ATS: Vitamin D May Inhibit Airway Remodeling in Asthma

University of Pennsylvania researchers plan clinical trial of Vitamin D therapy over the next year

THURSDAY, May 21 (HealthDay News) -- Vitamin D may inhibit the proliferation of human airway smooth muscle (HASM) that is characteristic of the airway remodeling that leads to difficulty breathing in asthma and chronic obstructive pulmonary disease (COPD), according to a poster presented at the annual meeting of the American Thoracic Society, held from May 15 to 20 in San Diego.
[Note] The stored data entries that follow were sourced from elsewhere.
(* ===== verification/Mount.v ===== *)
(** Mounting a FAT12 disk: [filesystems/fat12/mod.rs].

    The device file system opens the device and tells its number; the file system then opens the
    driver a second time under the same handle and reads the parameters of the disk. *)

From S2P Require Import Prelude Files Drivers DevFs Floppy Fat12 Fat12Fs.

Section mount.
Context {D : Type} `{DeviceDriver D}.

(** [unwrap] of a failed open panics. *)
Definition create_fs (dev_fs : DevFileSystem) (reg : DeviceDrivers D) (device : list Z)
  : comp (DevFileSystem * DeviceDrivers D * result Fat12FileSystem unit) :=
  '(dev_fs, reg, r) ← DevFileSystem.open dev_fs reg device;
  match r with
  | Err _ => Panic
  | Ok access_handle =>
      match DevFileSystem.ioctl dev_fs access_handle 0 0 with
      | Err _ => Ret (dev_fs, reg, Err tt)
      | Ok device_no =>
          let fat_fs := Fat12FileSystem.new device_no access_handle in
          '(fat_fs, reg, r) ← Fat12FileSystem.init fat_fs reg;
          match r with Err _ => Ret (dev_fs, reg, Err tt) | Ok _ => Ret (dev_fs, reg, Ok fat_fs) end
      end
  end.
End mount.

Section disk.
Context {D : Type} `{DiskDriver D} (f : Z -> Z).

(** A drive that holds the disk [f] and can be opened under any handle. *)
Context (drive : D -> Prop).
Context (drive_open : forall d h, drive d -> exists d', drv_open d h = Ret (d', Ok tt) /\ drive d' /\ on_disk d' h f).

(** The parameters on the disk. *)
Definition disk_bpb : BiosParamBlock := BiosParamBlock.of_buffer (f <$> seqZ 0x0b BiosParamBlock.size).

Theorem create_fs_mounts dev_fs reg device number driver :
  DevFileSystem.handles_ok dev_fs -> is_u32 number ->
  DeviceDrivers.get_device_number_by_name reg (name_array (local_path device)) = Some number ->
  DeviceDrivers.get_device reg number = Some driver -> drive driver -> (forall i, is_u8 (f i)) ->
  bpb_bytes_per_sector disk_bpb = 512 -> 0 < bpb_fat_count disk_bpb -> 3 <= bpb_sectors_per_fat disk_bpb -> 0 <= bpb_reserved_sectors disk_bpb < 2800 ->
  exists dev_fs' reg' fs, create_fs dev_fs reg device = Ret (dev_fs', reg', Ok fs) /\
    mounted fs reg' f /\ config fs = DiskConfig.from_bpb disk_bpb /\ drive_number fs = number /\ drive_access_handle fs = DevFs.handle_allocator dev_fs.
Proof.
  intros Hh Hn Hname Hdev Hdrive Hu B1 B2 B3 B4. destruct (drive_open driver (DevFs.handle_allocator dev_fs) Hdrive) as (d1 & E1 & Hd1 & _).
  destruct (DevFileSystem.open_reaches_driver dev_fs reg device number driver d1 [] Hh Hname Hdev E1) as (dev_fs' & reg1 & Eo & _ & _ & Hg & Hr & _).
  unfold create_fs. rewrite Eo. cbn [mbind comp_bind]. unfold DevFileSystem.ioctl. rewrite Z.eqb_refl, Hg, Z.eqb_refl, u32_small by done.
  unfold Fat12FileSystem.init. cbn [drive_number drive_access_handle Fat12FileSystem.new]. set (h := DevFs.handle_allocator dev_fs) in *.
  assert (H1 : DeviceDrivers.get_device reg1 number = Some d1) by (by rewrite Hr, Z.eqb_refl).
  destruct (drive_open d1 h Hd1) as (d2 & E2 & _ & Ho). rewrite H1, E2. cbn [mbind comp_bind].
  pose proof (get_device_put_same reg1 number d1 d2 H1) as H2. set (reg2 := DeviceDrivers.put reg1 number d2) in *.
  destruct (disk_read d2 h f 0x0b (replicate (Z.to_nat BiosParamBlock.size) 0) Ho) as (d3 & d4 & E3 & E4 & Ho4); [by vm_compute|].
  unfold Fat12FileSystem.seek_drive, Fat12FileSystem.read_drive. cbn [drive_number drive_access_handle Fat12FileSystem.new]. rewrite H2, E3. cbn [mbind comp_bind].
  pose proof (get_device_put_same reg2 number d2 d3 H2) as H3. rewrite H3, E4. cbn [mbind comp_bind]. pose proof (get_device_put_same _ number d3 d4 H3) as H4.
  eexists _, _, _. split; [reflexivity|]. split; [|done]. split; [by eexists|done|exact B1|done|exact B4|reflexivity].
Qed.
End disk.

(** * The floppy drive *)

(** A drive with nothing open yet, registered as [FD0]. *)
Definition mount_disk (i : Z) : Z := if (11 <=? i) && (i <? 24) then default 0 (nthZ [0; 2; 1; 1; 0; 2; 224; 0; 0x40; 0x0b; 0xf0; 9; 0] (i - 11)) else demo_disk i.
Definition FD0 : list Z := [70; 68; 48].
Definition mount_drives : DeviceDrivers (FloppyDevice (gmap Z Z)) := mkDrivers [mkFloppy 0 ∅ ∅] [(name_array FD0, 1)].

#[local] Instance mount_driver : DeviceDriver (FloppyDevice (gmap Z Z)) := floppy_driver (demo_load mount_disk) id.
#[local] Instance mount_disk_driver : DiskDriver (FloppyDevice (gmap Z Z)) :=
  floppy_disk_driver (demo_load mount_disk) id (demo_ready mount_disk) (demo_load_sector mount_disk).

Lemma mount_disk_u8 i : is_u8 (mount_disk i).
Proof.
  unfold mount_disk. destruct ((11 <=? i) && (i <? 24)); [|apply demo_disk_u8]. destruct (nthZ _ _) as [x|] eqn:E; [|by vm_compute].
  cbn. refine (nthZ_Forall _ _ _ _ _ E). repeat (apply Forall_cons; split; [by vm_compute|]). apply Forall_nil_2.
Qed.

Lemma create_fs_mounts_witness :
  exists dev_fs' reg' fs, create_fs DevFileSystem.new mount_drives FD0 = Ret (dev_fs', reg', Ok fs) /\
    mounted fs reg' mount_disk /\ config fs = mkConfig 512 1 1 2 224 9 2880 /\ drive_number fs = 1 /\ drive_access_handle fs = DevFs.handle_allocator DevFileSystem.new.
Proof.
  assert (E : mkConfig 512 1 1 2 224 9 2880 = DiskConfig.from_bpb (disk_bpb mount_disk)) by (vm_compute; reflexivity). rewrite E.
  refine (create_fs_mounts mount_disk (fun d => demo_ready mount_disk (hardware d) mount_disk) _ DevFileSystem.new mount_drives FD0 1 (mkFloppy 0 ∅ ∅) _ _ _ _ _ mount_disk_u8 _ _ _ _).
  - intros d h Hd. eexists. split; [reflexivity|]. split; [exact Hd|]. split; [exists 0; apply lookup_insert_eq|exact Hd].
  - by vm_compute.
  - by vm_compute.
  - reflexivity.
  - reflexivity.
  - split; [done|apply mount_disk_u8].
  - reflexivity.
  - by vm_compute.
  - by vm_compute.
  - by vm_compute.
Defined.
Gautam Damera, Ph.D, of the University of Pennsylvania in Philadelphia, and colleagues used cells sampled from airways of 12 subjects with and without asthma to compare the inhibitory effect of vitamin D (calcitriol) and the corticosteroid dexmethasone on HASM proliferation. In parallel experiments, the researchers investigated the mechanism of action of calcitriol by examining its effect on the expression of key proteins in HASM cell growth.

The researchers found that calcitriol inhibited HASM in a dose-dependent manner with a maximum inhibitory effect of 60 percent (± 3 percent) at a dose of 100 nM, while dexmethasone showed no effect on HASM cell growth. In parallel experiments, the researchers determined that calcitriol inhibits platelet-derived growth factor-induced HASM cell growth by preventing activation of key proteins responsible for cell-cycle progression.

"These data suggest that calcitriol uniquely inhibits platelet-derived growth factor-induced HASM cell growth by inhibiting signaling pathways downstream from cyclin D expression but upstream from retinoblastoma phosphorylation. Taken together, calcitriol may offer a unique therapeutic approach in the management of diseases characterized by increased airway smooth muscle mass that include asthma and COPD," the authors write.